Preliminary evaluation of caspases-dependent apoptosis signaling pathways of free and HPMA copolymer-bound doxorubicin in human ovarian carcinoma cells

Abstract

The purpose of the study was to examine the role of caspases in signaling pathways of apoptosis induced by free doxorubicin (DOX) and HPMA copolymer-bound DOX (P(GFLG)–DOX) in human ovarian carcinoma cells. Sensitive A2780 and DOX resistant A2780/AD cells were exposed to different doses of drugs within 12, 18, 24 and 36 h. Caspase activity, expression of genes encoding human caspases 1–10, Apaf-1 and bcl-2 proteins and apoptosis were studied.

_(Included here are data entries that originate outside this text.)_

(** A chunk answered 401, a refresh, and the chunk again: one chunk
    [POST] by the client, two on the wire. *)
Lemma upload_file_wire_posts_witness :
  let s := demo_state [Return (status_only 401); Return (fresh_token "t2");
                       Return (created 77)] in
  let data := ["001"; "002"; "003"]%byte in
  let log :=
    (upload_file _ scripted 2 demo_client demo_fs demo_entropy "/cases/disk.img" None
       s).2 in
  demo_fs !! "/cases/disk.img" = Some data ∧
  length (chunk_posts log) = 1%nat ∧
  length (post_exchanges log) = 2%nat ∧
  ∃ ns : list nat,
    length ns = length (chunk_posts log) ∧
    Forall (fun n => 1 ≤ n ≤ 2)%nat ns ∧
    post_exchanges log
      = concat (zip_with (fun n kw =>
                            replicate n
                              ("POST", base_url demo_client +:+ "/files/upload", kw))
                  ns (chunk_posts log)).
Proof.
  intros s data log.
  split; [reflexivity|]. split; [reflexivity|]. split; [reflexivity|].
  exact (upload_file_wire_posts scripted 2 demo_client demo_entropy None demo_fs
           "/cases/disk.img" data s eq_refl).
Defined.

In sensitive cells both free and P(GFLG)–DOX activated caspases 3, 7 and 9. In addition, P(GFLG)–DOX activated caspases 6 and 8. In resistant cells apoptosis induced by free DOX depended on the activation of caspases 2, 7 and 9, while caspase 3 was not involved; this explains the low degree of apoptosis induced by free DOX in resistant cells. P(GFLG)–DOX triggered the additional caspases 3, 6 and 8. A more pronounced degree of caspase activation and apoptosis after the action of P(GFLG)–DOX depended on the inhibition of bcl-2-encoded cellular defensive mechanisms and a more significant activation of Apaf-1. It was concluded that HPMA copolymer-bound DOX induced additional caspase-dependent apoptosis signaling pathways and the degree of the induction was higher, which led to more pronounced apoptosis when compared to free DOX.